Description of the task: Where the line containing "e => Ready (multipart, Err e)" appears, start copying; continue through the last line below and copy nothing else.

Entries supplied:
(** One poll of the data of a part whose delimiter is at [i]. *)
Lemma data_items_spec m s i :
  at_ m (VData s) -> find_sub d s = Some i ->
  let '(m', o) := items poll_next_data m in
  match o with
  | Pending => at_ m' (VData s)
  | Ready None => i = 0 /\ at_ m' (VBoundary (drop (length d) s))
  | Ready (Some (Ok c)) =>
      (exists s' j, s = c ++ s' /\ i = length c + j /\ find_sub d s' = Some j /\ at_ m' (VData s')) \/
      (c = take i s /\ at_ m' (VBoundary (drop (i + length d) s)))
  | Ready (Some (Err _)) => False
  end.
Proof.
  intros Hm Hi. unfold items. rewrite (poll_next_data_in_data m s) by auto.
  pose proof (data_chunk_spec total boundary max m s Hm) as Hc.
  destruct (poll_next_part_data_chunk m) as [m' [[[c|]|e]|]]; [| | |done].
  - destruct Hc as [Hne [(s' & -> & Hn & Hm')|(s' & -> & Hi' & Hm')]].
    + left. rewrite find_sub_skip in Hi by done. destruct (find_sub d s') as [j|] eqn:Ej; simplify_eq/=.
      by exists s', j.
    + right. rewrite Hi in Hi'. simplify_eq. by rewrite take_app_length, drop_app_add, drop_app_length.
  - destruct Hc as (s' & -> & Hi' & Hm'). rewrite Hi in Hi'. simplify_eq. by rewrite drop_app_length.
  - destruct Hc as [_ Hc]. congruence.
Qed.

Lemma boundary_items m s : at_ m (VBoundary s) -> items poll_next_data m = (m, Ready None).
Proof.
  intros Hm. unfold items. rewrite (poll_next_data_in_data m s) by auto. destruct Hm as [_ [(Hst & _) _]].
  unfold poll_next_part_data_chunk. by rewrite Hst.
Qed.

(** Reading the data of a part. *)
Lemma read_data_spec m s i :
  find_sub d s = Some i -> at_ m (VData s) ->
  exists m' chunks, drain mp_work (items poll_next_data) m = ((m', chunks), Ready None) /\
                    concat chunks = take i s /\ at_ m' (VBoundary (drop (i + length d) s)).
Proof.
  intros Hi Hm.
  destruct (drain_ind mp_work (items poll_next_data)
    (fun m => exists s, (at_ m (VData s) /\ exists i, find_sub d s = Some i) \/ at_ m (VBoundary s))
    (fun m l r m1 => forall s,
       (forall i, at_ m (VData s) -> find_sub d s = Some i ->
          concat l = take i s /\ r = None /\ at_ m1 (VBoundary (drop (i + length d) s))) /\
       (at_ m (VBoundary s) -> l = [] /\ r = None /\ at_ m1 (VBoundary s))))
    with (s := m) as (m' & l & r & E & HQ).
  - intros m1 m2 o. apply data_poll_work.
  - clear m s i Hi Hm. intros m [s0 Hm0]. pose proof (boundary_items m) as Hb. pose proof (data_items_spec m) as Hd.
    destruct (items poll_next_data m) as [m' [[[c|e]|]|]] eqn:Ep.
    + split.
      * destruct Hm0 as [[Hm0 [i0 Hi0]]|Hm0]; [|by apply Hb in Hm0].
        destruct (Hd _ _ Hm0 Hi0) as [(s' & j & _ & _ & ? & ?)|[_ ?]]; eauto.
      * intros l r m1 HQ s. split; [|by intros Hx; apply Hb in Hx]. intros i Hm Hi.
        destruct (Hd _ _ Hm Hi) as [(s' & j & -> & -> & Hj & Hm')|[-> Hm']].
        -- destruct (proj1 (HQ s') j Hm' Hj) as (Hc & -> & Hm1). simpl.
           by rewrite Hc, take_app_add, <- Nat.add_assoc, drop_app_add.
        -- destruct (proj2 (HQ _) Hm') as (-> & -> & Hm1). simpl. by rewrite app_nil_r.
    + destruct Hm0 as [[Hm0 [i0 Hi0]]|Hm0]; [by destruct (Hd _ _ Hm0 Hi0)|by apply Hb in Hm0].
    + intros s. split.
      * intros i Hm Hi. by destruct (Hd _ _ Hm Hi) as [-> Hm'].
      * intros Hm. apply Hb in Hm as Heq. simplify_eq. done.
    + split.
      * destruct Hm0 as [[Hm0 [i0 Hi0]]|Hm0]; [|by apply Hb in Hm0]. exists s0. left. split; [by apply (Hd _ _ Hm0 Hi0)|eauto].
      * intros l r m1 HQ s. split; [|by intros Hx; apply Hb in Hx]. intros i Hm Hi. apply HQ; [|done]. by apply (Hd _ _ Hm Hi).
  - eauto.
  - destruct (proj1 (HQ s) i Hm Hi) as (Hc & -> & Hm'). by exists m', l.
Qed.
End Part.
End Reading.

(** ** Encoded bodies *)

(** A part as a sender writes it: the padding of its boundary line, its header block with the
    fields it denotes, and its data. *)
Record part := { p_pad : bytes; p_block : bytes; p_fields : list field; p_data : bytes }.

(** What follows a boundary: the parts that are left, then the closing line. *)
Fixpoint encode_after (boundary closing_pad : bytes) (ps : list part) : bytes :=
  match ps with
  | [] => str "--" ++ closing_pad ++ [x0d; x0a]
  | p :: ps' =>
      p_pad p ++ [x0d; x0a] ++ p_block p ++ p_data p ++ make_delimiter boundary ++
      encode_after boundary closing_pad ps'
  end.

Definition encode (boundary preamble closing_pad : bytes) (ps : list part) : bytes :=
  preamble ++ make_first_boundary boundary ++ encode_after boundary closing_pad ps.

Section Encoded.
Context `{Memchr} `{Httparse}.

(** The block is read as a whole and denotes the fields; the data does not hold the delimiter. *)
Record part_ok (boundary : bytes) (max : nat) (p : part) : Prop := {
  ok_pad : forallb is_padding (p_pad p) = true;
  ok_block : header_block_end max (p_block p) = Ok (length (p_block p));
  ok_fields : exists k, parse_header_block (p_block p) = Ok k /\ data_start k = length (p_block p) /\
                        Forall2 (denotes_field (p_block p)) (spans k) (p_fields p);
  ok_data : find_sub (make_delimiter boundary) (p_data p) = None
}.
(** The fields collected so far, and the counters the loop keeps for them. *)
Record collected (limits : MultipartLimits) (fields : list (bytes * bytes)) (total count : Z) : Prop := {
  col_count : count = len fields;
  col_room : (count <= max_parts limits)%Z;
  col_total : total = fields_size fields;
  col_size : (total <= max_fields_size limits)%Z;
  col_each : Forall (fun f => (len (snd f) <= Z.of_nat (max_field_size limits))%Z /\ utf8_valid (snd f) = true) fields
}.

Lemma data_step_limits limits total0 acc chunk acc' :
  limits_ok limits ->
  let P := fun a : bytes * Z => snd a = (total0 + len (fst a))%Z /\ (snd a <= max_fields_size limits)%Z /\
    (len (fst a) <= Z.of_nat (max_field_size limits))%Z in
  P acc -> data_step limits acc chunk = Ok acc' -> P acc'.
Proof.
  intros [Hf _] P (Ht & Hm & Hv). unfold data_step, saturating_add.
  destruct (_ <? _)%Z eqn:E1; [done|]. destruct (max_fields_size limits <? _)%Z eqn:E2; [done|]. reflect_bools.
  intros [= <-]. unfold P. cbn [fst snd]. unfold len in *. rewrite length_app in *. lia.
Qed.

Section Limits.
Context `{Memchr} `{Httparse}.

Lemma header_polls_down : polls_down header_work (items poll_next_header).
Proof. intros s s' o. apply header_poll_work. Qed.

Lemma data_polls_down : polls_down mp_work (items poll_next_data).
Proof. intros s s' o. apply data_poll_work. Qed.

Lemma next_part_ready m : exists m' r, await mp_work poll_next_part m = (m', Ready r).
Proof.
  destruct (await_inv mp_work poll_next_part (fun _ => True) (fun _ _ => True) poll_next_part_progresses) with (b := m)
    as (m' & r & E & _); [|done|eauto]. intros b _. by destruct (poll_next_part b) as [? []].
Qed.

(** What a form that was accepted satisfies. *)
Record form_ok (limits : MultipartLimits) (form : Form) : Prop := {
  form_parts : (len (fields form) < max_parts limits)%Z;
  form_total : (fields_size (fields form) <= max_fields_size limits)%Z;
  form_each : Forall (fun f => (len (snd f) <= Z.of_nat (max_field_size limits))%Z /\ utf8_valid (snd f) = true) (fields form);
  form_sorted : ordered (fields form);
  form_lower : Forall (fun f => to_ascii_lowercase (fst f) = fst f) (fields form);
  form_stream : is_some (stream (file form)) = true
}.

Lemma ascii_lower_idem s : to_ascii_lowercase (to_ascii_lowercase s) = to_ascii_lowercase s.
Proof.
  unfold to_ascii_lowercase. rewrite map_map. apply map_ext. intros c.
  by destruct c.
Qed.

Lemma file_form_ok limits boundary total_len l total count meta name parser form :
  collected limits l total count -> (count < max_parts limits)%Z ->
  file_form boundary total_len l meta name parser = Ok form -> form_ok limits form.
Proof.
  intros [Hc _ Ht Hs He] Hr. unfold file_form. destruct (take_data_stream parser) as [m [p|e]]; [|done].
  intros [= <-]. set (low := map (fun f : bytes * bytes => (to_ascii_lowercase f.1, f.2)) l).
  assert (Hp : stable_sort_by_first low ≡ₚ low) by apply sort_by_key_perm.
  constructor; cbn [fields file stream].
  - apply Permutation_length in Hp. unfold len in *. rewrite Hp. unfold low. rewrite length_map. lia.
  - rewrite (fields_size_perm _ _ Hp). unfold low. rewrite fields_size_map. lia.
  - rewrite Hp. unfold low. apply Forall_map. by eapply Forall_impl; [exact He|].
  - apply sort_ordered.
  - rewrite Hp. unfold low. apply Forall_map. apply Forall_forall. intros f _. apply ascii_lower_idem.
  - done.
Qed.
(** The form is changed in place; [None] is the panic of a missing file stream. *)
Definition resolve_post_object (now : Z) (bucket : bytes) (multipart : Form) (post_object_max : Z) :
    option (poll (Form * result S3ErrorCode (PostStream * option PostPolicy))) :=
  let multipart := substitute_key_filename multipart in
  match parse_post_policy now multipart with
  | Err e => Some (Ready (multipart, Err e))
  | Ok policy =>
      let max_file_size := post_object_max_file_size policy post_object_max in
      let '(multipart, file_stream) := take_file_stream multipart in
      file_stream ← file_stream;
      Some (match prepare_post_object_stream file_stream max_file_size with
            | Pending => Pending
            | Ready (Err e) => Ready (multipart, Err e)
            | Ready (Ok (post_stream, file_size)) =>
                match policy with
                | None => Ready (multipart, Ok (post_stream, None))
                | Some p =>
                    match validate_conditions_only p multipart file_size (Some bucket) with
                    | Err e => Ready (multipart, Err e)
                    | Ok _ => Ready (multipart, Ok (post_stream, Some p))
                    end
                end
            end)
  end.
End Policy.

Task output:
                    | Err e => Ready (multipart, Err e)
                    | Ok _ => Ready (multipart, Ok (post_stream, Some p))
                    end
                end
            end)
  end.
End Policy.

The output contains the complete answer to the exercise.